Today I was experimenting with dynamic clothing and animations. I dressed a figure in Optitex clothing, grabbed a few dance aniblocks and produced a short animation. It turns out that Dynamic clothing requires the animation to be baked to the Studio timeline. From what I can see, this produces keys for every frame.
My question is: what might be the best way of editing such an animation? I can't use AniMate2 to edit it because the cloth doesn't move with the figure unless the animation is baked. So baking loses all the advantages of AniMate2 editing. I thought an answer might be KeyMate/GraphMate but it seems that GoFigure have created two tools (AniMate2 and KeyMate) which don't work very well together.
Comments
Your best bet would be to animate and finalize using aniblocks, even inserting modifications to aniblocks where needed using the built in aniblock layers, before baking to the final version.

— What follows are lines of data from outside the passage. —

(** *** The file as the kernel reads it *)

Lemma host_int_at ws post k x : ws !! k = Some x -> is_i32 x ->
  (let! z := load_word big (ints_bytes big ws ++ post) (4 * Z.of_nat k) in Ret (i32 z)) = Ret x.
Proof.
  intros Hk Hx. rewrite <- (take_drop_middle ws k x Hk). unfold ints_bytes. rewrite fmap_app, concat_app, fmap_cons. cbn [concat].
  destruct (host_word_bytes big x) as (b0 & b1 & b2 & b3 & E & Hv). rewrite E, <- !app_assoc.
  assert (length (concat (word_bytes big <$> take k ws)) = (4 * k)%nat) as Hl.
  { pose proof (length_ints_bytes big (take k ws)) as H4. unfold ints_bytes in H4. rewrite H4, length_take. apply lookup_lt_Some in Hk. lia. }
  assert (forall j b, [b0; b1; b2; b3] !! j = Some b ->
    aref (concat (word_bytes big <$> take k ws) ++ [b0; b1; b2; b3] ++ concat (word_bytes big <$> drop (S k) ws) ++ post) (4 * Z.of_nat k + Z.of_nat j) = Ret b) as Ha.
  { intros j b Hj. replace (4 * Z.of_nat k + Z.of_nat j) with (Z.of_nat (4 * k + j)) by lia. apply aref_at.
    rewrite lookup_app_r by lia. rewrite Hl. replace (4 * k + j - 4 * k)%nat with j by lia. by apply lookup_app_l_Some. }
  unfold load_word. pose proof (Ha 0%nat b0 eq_refl) as H0. rewrite Z.add_0_r in H0.
  rewrite H0. cbn [bind]. rewrite (Ha 1%nat b1 eq_refl : aref _ (4 * Z.of_nat k + 1) = _). cbn [bind].
  rewrite (Ha 2%nat b2 eq_refl : aref _ (4 * Z.of_nat k + 2) = _). cbn [bind]. rewrite (Ha 3%nat b3 eq_refl : aref _ (4 * Z.of_nat k + 3) = _). cbn [bind].
  by rewrite Hv, i32_u32, i32_small.
Qed.

Lemma load_header h post : Forall is_i32 (noff_fields h) -> load_noff big (header_bytes big h ++ post) = Ret h.
Proof.
  intros Hf. rewrite Forall_lookup in Hf.
  assert (forall k i x, noff_fields h !! k = Some x -> i = Z.of_nat k ->
    (let! z := load_word big (header_bytes big h ++ post) (4 * i) in Ret (i32 z)) = Ret x) as Hw.
  { intros k i x Hk ->. apply host_int_at; [done | by eapply Hf]. }
  unfold load_noff. cbv beta zeta. destruct h as [mg [va fa sz] [vb fb sb] [vc fc sc]].
  rewrite (Hw 0%nat 0 mg eq_refl eq_refl), (Hw 1%nat 1 va eq_refl eq_refl).
  rewrite (Hw 2%nat (1 + 1) fa eq_refl eq_refl), (Hw 3%nat (1 + 2) sz eq_refl eq_refl).
  rewrite (Hw 4%nat 4 vb eq_refl eq_refl), (Hw 5%nat (4 + 1) fb eq_refl eq_refl), (Hw 6%nat (4 + 2) sb eq_refl eq_refl).
  by rewrite (Hw 7%nat 7 vc eq_refl eq_refl), (Hw 8%nat (7 + 1) fc eq_refl eq_refl), (Hw 9%nat (7 + 2) sc eq_refl eq_refl).
Qed.

Lemma header_image h rest : header_ok h -> total h < 2^29 -> executable_image big h (header_bytes big h ++ rest).
Proof.
  intros (Hm & Hf & H1 & H2 & H3) Ht. split; [|done | unfold total in Ht; lia]. intros buf. exists h.
  rewrite take_app_length' by (by rewrite length_noff_bytes). split; [by apply load_header|]. by rewrite Hm.
Qed.
End Program.

(** ** The memory of the process *)

Lemma file_page_byte file pos j : 0 <= pos -> (j < page_size)%nat ->
  file_page file pos !! j = Some (default 0 (file !! (Z.to_nat pos + j)%nat)).
Proof.
  intros Hp Hj. unfold file_page. set (d := take page_size (drop (Z.to_nat pos) file)).
  assert (d !! j = file !! (Z.to_nat pos + j)%nat) as E by (unfold d; by rewrite lookup_take_lt, lookup_drop).
  destruct (file !! (Z.to_nat pos + j)%nat) as [b|] eqn:Eb; [by rewrite (lookup_app_l_Some _ _ _ _ E)|].
  rewrite lookup_app_r by (by apply lookup_ge_None). apply lookup_replicate. split; [done|].
  apply lookup_ge_None in E. lia.
Qed.

(** What a program of process [s] reads at an address. *)
Definition user_byte (m : Machine) (v : VM) (s : positive) (a : Z) : option Z :=
  pg ← content m v s (Z.to_nat (a / 128)); pg !! Z.to_nat (a mod 128).

(** The addresses that the linker gives the sections: those in the file one after the
    other from 0 on, in the order of the headers; the others after them. *)
Definition file_size (secs : list scnhdr) : Z := sizes (filter (fun sec => in_file sec = true) secs).

Record linked (f : list Z) (secs : list scnhdr) : Prop := {
  lk_convertible : convertible f secs;
  lk_place i sec : secs !! i = Some sec -> s_size sec <> 0 ->
    if in_file sec then s_paddr sec = file_size (take i secs)
    else file_size secs <= s_paddr sec /\ s_paddr sec + s_size sec <= sizes secs
}.

Lemma length_bytes_of f sec : readable f sec -> 0 <= s_size sec ->
  Z.of_nat (length (bytes_of f sec)) = if in_file sec then s_size sec else 0.
Proof.
  intros Hr Hz. unfold bytes_of. destruct (in_file sec) eqn:Ei; [|done]. rewrite length_take, length_drop.
  destruct (Z.eq_dec (s_size sec) 0) as [->|Hs]; [lia|]. destruct (Hr Hs) as (_ & ? & Hin). specialize (Hin Ei). lia.
Qed.

Lemma file_size_cons sec secs : file_size (sec :: secs) = (if in_file sec then s_size sec else 0) + file_size secs.
Proof. unfold file_size. rewrite filter_cons. by destruct (in_file sec). Qed.

Lemma length_image f secs : Forall (readable f) secs -> Forall (fun sec => 0 <= s_size sec) secs ->
  Z.of_nat (length (image f secs)) = file_size secs.
Proof.
  intros Hr Hz. unfold image. induction secs as [|sec secs IH]; [done|]. apply Forall_cons in Hr as [Hr1 Hr], Hz as [Hz1 Hz].
  cbn [fmap list_fmap concat]. rewrite length_app, Nat2Z.inj_add, IH, length_bytes_of, file_size_cons by done. done.
Qed.

Lemma image_app f l1 l2 : image f (l1 ++ l2) = image f l1 ++ image f l2.
Proof. unfold image. by rewrite fmap_app, concat_app. Qed.

Lemma sizes_app l1 l2 : sizes (l1 ++ l2) = sizes l1 + sizes l2.
Proof. induction l1 as [|sec l1 IH]; [done|]. change (s_size sec + sizes (l1 ++ l2) = s_size sec + sizes l1 + sizes l2). lia. Qed.

Lemma file_size_app l1 l2 : file_size (l1 ++ l2) = file_size l1 + file_size l2.
Proof. unfold file_size. by rewrite filter_app, sizes_app. Qed.

Lemma file_size_nonneg secs : Forall (fun sec => 0 <= s_size sec) secs -> 0 <= file_size secs <= sizes secs.
Proof.
  induction 1 as [|sec secs Hs _ IH]; [done|]. rewrite file_size_cons. change (sizes (sec :: secs)) with (s_size sec + sizes secs).
  destruct (in_file sec); lia.
Qed.

(** A byte of a section in the image. *)
Lemma image_byte f secs i sec j : Forall (readable f) secs -> Forall (fun sec => 0 <= s_size sec) secs ->
  secs !! i = Some sec -> in_file sec = true -> 0 <= j < s_size sec ->
  image f secs !! Z.to_nat (file_size (take i secs) + j) = f !! Z.to_nat (s_scnptr sec + j).
Proof.
  intros Hr Hz Hi Hin Hj. pose proof (take_drop_middle secs i sec Hi) as E.
  assert (Z.of_nat (length (image f (take i secs))) = file_size (take i secs)) as Hl by (apply length_image; by apply Forall_take).
  assert (readable f sec) as Hrs by (by eapply Forall_lookup in Hr).
  pose proof (length_bytes_of f sec Hrs ltac:(lia)) as Hb. rewrite Hin in Hb.
  assert (image f secs = image f (take i secs) ++ bytes_of f sec ++ image f (drop (S i) secs)) as ->
    by exact (eq_trans (f_equal (image f) (eq_sym E)) (image_app f (take i secs) (sec :: drop (S i) secs))).
  rewrite lookup_app_r by lia. rewrite lookup_app_l by lia. unfold bytes_of in *. rewrite Hin in *.
  rewrite lookup_take_lt, lookup_drop by lia. f_equal. destruct (Hrs ltac:(lia)) as (_ & _ & Hp). specialize (Hp Hin). lia.
Qed.

Lemma header_bytes_i8 big h : Forall is_i8 (header_bytes big h).
Proof.
  unfold header_bytes, ints_bytes. apply Forall_concat, Forall_fmap, Forall_true. intros x. unfold compose, word_bytes.
  destruct big; cbn; repeat constructor; apply i8_range.
Qed.

Lemma image_i8 f secs : Forall is_i8 f -> Forall is_i8 (image f secs).
Proof.
  intros Hf. apply Forall_concat, Forall_fmap, Forall_true. intros sec. unfold compose, bytes_of. destruct (in_file sec); [|constructor].
  by apply Forall_take, Forall_drop.
Qed.

(** C32: A program from the linker to its memory: for a COFF file with at most one
    section each of code, initialised and uninitialised data, linked from address 0
    on without gaps, on a host of either byte order, coff2noff exits with 0 and leaves
    a file that the constructor of AddrSpace accepts, on a fresh machine; the new
    process then reads at the address of each byte of code and data what the COFF file
    has for it, and zero in the uninitialised data. *)
Theorem sections_loaded big f secs argc g0 m gI gw gs sd buf g gt gp s :
  linked f secs -> Forall is_i8 f -> 2 <= argc -> Forall is_i32 (noff_fields g0) -> fresh_machine m ->
  exists out v a, coff2noff big argc (Some f) true g0 = Ret (Some out) /\
    Initialize gI gw gs false sd = Ret v /\ new_AddrSpace big out buf g gt gp = Ret a /\
    let v' := set_space (Some s) (set_spaces (<[s := a]> (spaces v)) v) in
    core None 0 m v' /\
    forall i sec j, secs !! i = Some sec -> 0 <= j < s_size sec ->
      user_byte m v' s (s_paddr sec + j) = if in_file sec then f !! Z.to_nat (s_scnptr sec + j) else Some 0.
Proof.
  intros [Hc Hplace] Hf Hargc Hg Hm. destruct (coff2noff_ok big f secs argc g0 Hc Hargc Hg) as (h & E & Hh & Ht).
  pose proof Hc as [_ Hr _ Hz Hsm]. set (out := header_bytes big h ++ image f secs) in *.
  assert (Forall is_i8 out) as Ho by (apply Forall_app_2; [apply header_bytes_i8 | by apply image_i8]).
  destruct (image_loaded big h out m gI gw gs sd buf g gt gp s Hm (header_image big h (image f secs) Hh ltac:(lia)) Ho)
    as (v & a & Hv & Ha & K & _ & _ & _ & _ & Hcont & _).
  exists out, v, a. split; [done|]. split; [done|]. split; [done|]. split; [done|]. intros i sec j Hi Hj.
  destruct Hh as (_ & _ & Hsz). pose proof (pages_for_spec h ltac:(unfold total in Ht; lia)) as [_ Hpg].
  assert (0 <= s_paddr sec + j < sizes secs /\ out !! (40 + Z.to_nat (s_paddr sec + j))%nat =
    if in_file sec then f !! Z.to_nat (s_scnptr sec + j) else None) as [Hrange Hbyte].
  { pose proof (Hplace i sec Hi ltac:(lia)) as Hp. pose proof (file_size_nonneg secs Hz). unfold out.
    rewrite lookup_app_r by (rewrite length_noff_bytes; lia). rewrite length_noff_bytes, Nat.add_comm, Nat.add_sub.
    destruct (in_file sec) eqn:Ei.
    - rewrite Hp, (image_byte f secs i sec j Hr Hz Hi Ei Hj). split; [|done]. pose proof (take_drop_middle secs i sec Hi) as E1.
      assert (sizes secs = sizes (take i secs) + (s_size sec + sizes (drop (S i) secs))) as ->
        by exact (eq_trans (f_equal sizes (eq_sym E1)) (sizes_app (take i secs) (sec :: drop (S i) secs))).
      pose proof (file_size_nonneg (take i secs) ltac:(by apply Forall_take)).
      pose proof (file_size_nonneg (drop (S i) secs) ltac:(by apply Forall_drop)). lia.
    - split; [lia|]. apply lookup_ge_None. pose proof (length_image f secs Hr Hz). lia. }
  set (x := s_paddr sec + j) in *. pose proof (Z.div_mod x 128 ltac:(lia)). pose proof (Z.mod_pos_bound x 128 ltac:(lia)).
  assert (0 <= x / 128) by (apply Z.div_pos; lia).
  assert (x / 128 < pages_for h) as Hpn.
  { unfold pages_for. change (segSize (code h) + segSize (initData h) + segSize (uninitData h)) with (total h). rewrite Ht.
    pose proof (Z.div_mod (sizes secs + 127) 128 ltac:(lia)). pose proof (Z.mod_pos_bound (sizes secs + 127) 128 ltac:(lia)). lia. }
  unfold user_byte. rewrite Hcont, decide_True by (split; [done | lia]). cbn [mbind option_bind].
  rewrite file_page_byte by (unfold page_size; lia).
  replace (Z.to_nat (40 + Z.of_nat (Z.to_nat (x / 128)) * 128) + Z.to_nat (x mod 128))%nat with (40 + Z.to_nat x)%nat by lia.
  rewrite Hbyte. destruct (in_file sec) eqn:Ei; [|done]. destruct (f !! Z.to_nat (s_scnptr sec + j)) eqn:Ef; [done|].
  apply lookup_ge_None in Ef. assert (readable f sec) as Hrs by (by eapply Forall_lookup in Hr).
  destruct (Hrs ltac:(lia)) as (_ & _ & Hp). specialize (Hp Ei). lia.
Qed.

Then, you can apply the dynamic clothing on top of that.
Yes, that's also what I decided but then got frustrated because I kept coming up with changes I wanted to make after I'd baked it.
After posting this, I saw that some people are recommending something called Marvelous Designer - I'll take a look at that but again, it is really frustrating that something that should be so straightforward has to be complicated.

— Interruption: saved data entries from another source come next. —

(* ===== verification/OpenFile.v ===== *)
(** * Open files (filesys/openfile.h, filesys/openfile.cc)

    An open file is its header in memory and a position. ReadAt and WriteAt move
    any range of bytes through a buffer of whole sectors; WriteAt first reads the
    sectors it changes in part. The theorems: a file is a flat array of bytes of
    fixed length, and a write touches no sector of another file. A position below
    zero is not checked by the code and is undefined behaviour. *)

From S2P Require Import Prelude BitMap Machine Disk SynchDisk FileHdr.

Record OpenFile := mkOpen { hdr : FileHeader; seekPosition : Z }.

Section Code.
Variable big : bool.
Variable newmem : Z -> list Z.  (* what [new char[n]] returns *)

Definition new_chars (n : Z) : C (list Z) := if n <? 0 then Undef else Ret (newmem n).

(** [garbage]: the header object before it is read. *)
Definition new_OpenFile (garbage : FileHeader) (sector : Z) (ss : Sectors) : C OpenFile :=
  let! h := FetchFrom big sector garbage ss in Ret (mkOpen h 0).

Definition Seek (position : Z) (f : OpenFile) : OpenFile := mkOpen (hdr f) position.

Definition Length (f : OpenFile) : Z := FileLength (hdr f).

(** A request cut off at the end of the file. *)
Definition clip (fileLength numBytes position : Z) : Z :=
  if fileLength <? i32 (position + numBytes) then fileLength - position else numBytes.

(** [into] points to index [at_] of a buffer. *)
Definition ReadAt (h : FileHeader) (into : list Z) (at_ numBytes position : Z) (ss : Sectors) : C (Z * list Z) :=
  let fileLength := FileLength h in
  if (numBytes <=? 0) || (fileLength <=? position) then Ret (0, into)
  else
    let numBytes := clip fileLength numBytes position in
    let firstSector := divRoundDown position SectorSize in
    let lastSector := divRoundDown (i32 (position + numBytes - 1)) SectorSize in
    let numSectors := 1 + lastSector - firstSector in
    let! buf := new_chars (numSectors * SectorSize) in
    let! buf := for_upto firstSector (Z.to_nat numSectors)
      (fun i buf => let! s := ByteToSector h (i * SectorSize) in
                    ReadSector s buf ((i - firstSector) * SectorSize) ss) buf in
    let! bs := copy_from buf (position - firstSector * SectorSize) numBytes in
    let! into := copy_into into at_ bs in
    Ret (numBytes, into).

(** The sectors that are written in part are read first. *)
Definition partial_sectors (h : FileHeader) (firstSector lastSector numBytes position : Z) (buf : list Z) (ss : Sectors) : C (list Z) :=
  let firstAligned := position =? firstSector * SectorSize in
  let lastAligned := position + numBytes =? (lastSector + 1) * SectorSize in
  let! buf := (if firstAligned then Ret buf
               else let! (_, buf) := ReadAt h buf 0 SectorSize (firstSector * SectorSize) ss in Ret buf) in
  if negb lastAligned && (negb (firstSector =? lastSector) || firstAligned) then
    let! (_, buf) := ReadAt h buf ((lastSector - firstSector) * SectorSize) SectorSize (lastSector * SectorSize) ss in Ret buf
  else Ret buf.
Definition Find (fname : list Z) (d : Directory) : C Z :=
  let! i := FindIndex fname d in
  if i =? -1 then Ret (-1) else let! e := aref (table d) i in Ret (sector e).

(** [strncpy(table[i].name, name, FileNameMaxLen)]: the last character stays. *)
Definition fill_entry (fname : list Z) (newSector : Z) (e : DirectoryEntry) : C DirectoryEntry :=
  let! n := strncpy_chars name_max fname in
  Ret (set_sector newSector (set_name (n ++ drop name_max (name e)) (set_inUse true e))).

Fixpoint Add_loop (fname : list Z) (newSector : Z) (d : Directory) (i : Z) (n : nat) : C (bool * Directory) :=
  match n with
  | O => Ret (false, d)
  | S n =>
      let! e := aref (table d) i in
      if negb (inUse e) then
        let! e := fill_entry fname newSector e in
        let! t := aset (table d) i e in Ret (true, set_table t d)
      else Add_loop fname newSector d (i + 1) n
  end.

Definition Add (fname : list Z) (newSector : Z) (d : Directory) : C (bool * Directory) :=
  let! i := FindIndex fname d in
  if negb (i =? -1) then Ret (false, d) else Add_loop fname newSector d 0 (Z.to_nat (tableSize d)).

Definition Remove (fname : list Z) (d : Directory) : C (bool * Directory) :=
  let! i := FindIndex fname d in
  if i =? -1 then Ret (false, d)
  else let! t := update_entry (set_inUse false) i (table d) in Ret (true, set_table t d).

(** The lines that List prints. *)
Definition List (d : Directory) : C (list (list Z)) :=
  for_upto 0 (Z.to_nat (tableSize d)) (fun i (out : list (list Z)) =>
    let! e := aref (table d) i in
    if inUse e then let! s := c_string (name e) in Ret (out ++ [s]) else Ret out) [].

(** ** The table as memory: a bool in one byte, an int on a four-byte boundary *)

Definition sizeof_entry : Z := 20.

Section Memory.
Variable big : bool.
Variable newmem : Z -> list Z.

Definition entry_bytes (e : DirectoryEntry) : list Z :=
  (if inUse e then 1 else 0) :: gap e ++ word_bytes big (sector e) ++ name e ++ tail e.

Definition entry_of (bs : list Z) : DirectoryEntry :=
  mkEntry (negb (hd 0 bs =? 0)) (take 3 (drop 1 bs)) (int_of big (take 4 (drop 4 bs)))
    (take 10 (drop 8 bs)) (drop 18 bs).

Definition table_bytes (t : list DirectoryEntry) : list Z := concat (entry_bytes <$> t).

Fixpoint entries_of (n : nat) (bs : list Z) : list DirectoryEntry :=
  match n with O => [] | S n => entry_of (take 20 bs) :: entries_of n (drop 20 bs) end.

Definition FetchFrom (f : OpenFile) (d : Directory) (ss : Sectors) : C Directory :=
  let! (_, bs) := ReadAt newmem (hdr f) (table_bytes (table d)) 0 (tableSize d * sizeof_entry) 0 ss in
  Ret (set_table (entries_of (length (table d)) bs) d).

Definition WriteBack (f : OpenFile) (d : Directory) (ss : Sectors) : C Sectors :=
  let! (_, ss) := WriteAt newmem (hdr f) (table_bytes (table d)) (tableSize d * sizeof_entry) 0 ss in Ret ss.
End Memory.

(** ** Names *)

(** The first [n] characters of a string. *)
Fixpoint prefix (n : nat) (b : list Z) : list Z :=
  match n, b with S n, c :: b => if c =? 0 then [] else c :: prefix n b | _, _ => [] end.

(** The string ends, or the memory goes on for [n] characters. *)
Fixpoint readable (n : nat) (b : list Z) : Prop :=
  match n, b with O, _ => True | S n, c :: b => c = 0 \/ readable n b | S _, [] => False end.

[Edit] A quick look at MD confirms that the animation would be created in DS, baked and exported. I thought maybe the MD dynamic cloth was somehow an alternative to Optitex but it seems that it ceases to be Dynamic once imported int DS.
You could do it like I do in my animations. Maybe???? Well, I bake the animation from Animate to the timeline....then I look at the movements and the things I do not like.. For example: The right arm moves to much into the body and the dynamics freaks out. Then I select the arm, let's say the shoulder. I move frame by frame to the badest position of the arm and move it far enough away from the body, so that there is no longer an intersecion of this bodypart. Now you have built a new keyframe at this point. then I delete up to 30 keyframes before and after the new made keyframe. Studio interpolates the rest and your problem should be solved.... I hope you understand my bad english??????? If not place questions here and I try to answer!!!!!!! :)
Thanks for this. Perhaps I just don't understand all of this well enough. I was under the impression that once you bake it to the Studio timeline, every frame is a keyframe? So what do you use to edit the keyframes? I tried using KeyMate and the animation stated going crazy - the scene was spinning around and the motions were erratic. So I gave up on that.
Marble, you will have even less control with Marvelous Designer. First of all, you will have to create your own clothing. You won't be able to use what you have purchased. You have to have the Base program and the animation plugin. You import your figure and the animation attached to MD and do the draping and dynamics. Then you export the clothing object to DS and use a script that produces a morphs for each frame to move your cloth object. Its not animated in the sense that you can control how it moves. If you change the animation after that, you have to go through the same process back to MD again. You will still have to bake animblocks to the timeline. I have done it and was successful but it was alot of work. Here is a link to my experiment: http://www.youtube.com/watch?v=4p-FXUsU4T0
Btw, from what I understand, Keymate and Graphmate are to be used with DS's timeline from what I understand. I bought them but have not installed them yet.
Yes, I read about al of that on their forum ... seems like a lot of time and effort to achieve very little. There was talk of a DAZ Studio plugin but you might say that there seems to be a distinct lack of commitment to that project.
As for KeyMate/GraphMate, I can't find any decent documentation. The GoFigure site has a single page announcing that KeyMate is coming (even though it has been available for weeks). Nothing about GraphMate. There's a short bouncing ball video and little else that I can find.
That's a very nice little animation you achieved in that video clip, by the way. If only the work involved wasn't so convoluted, I'd give it a try too.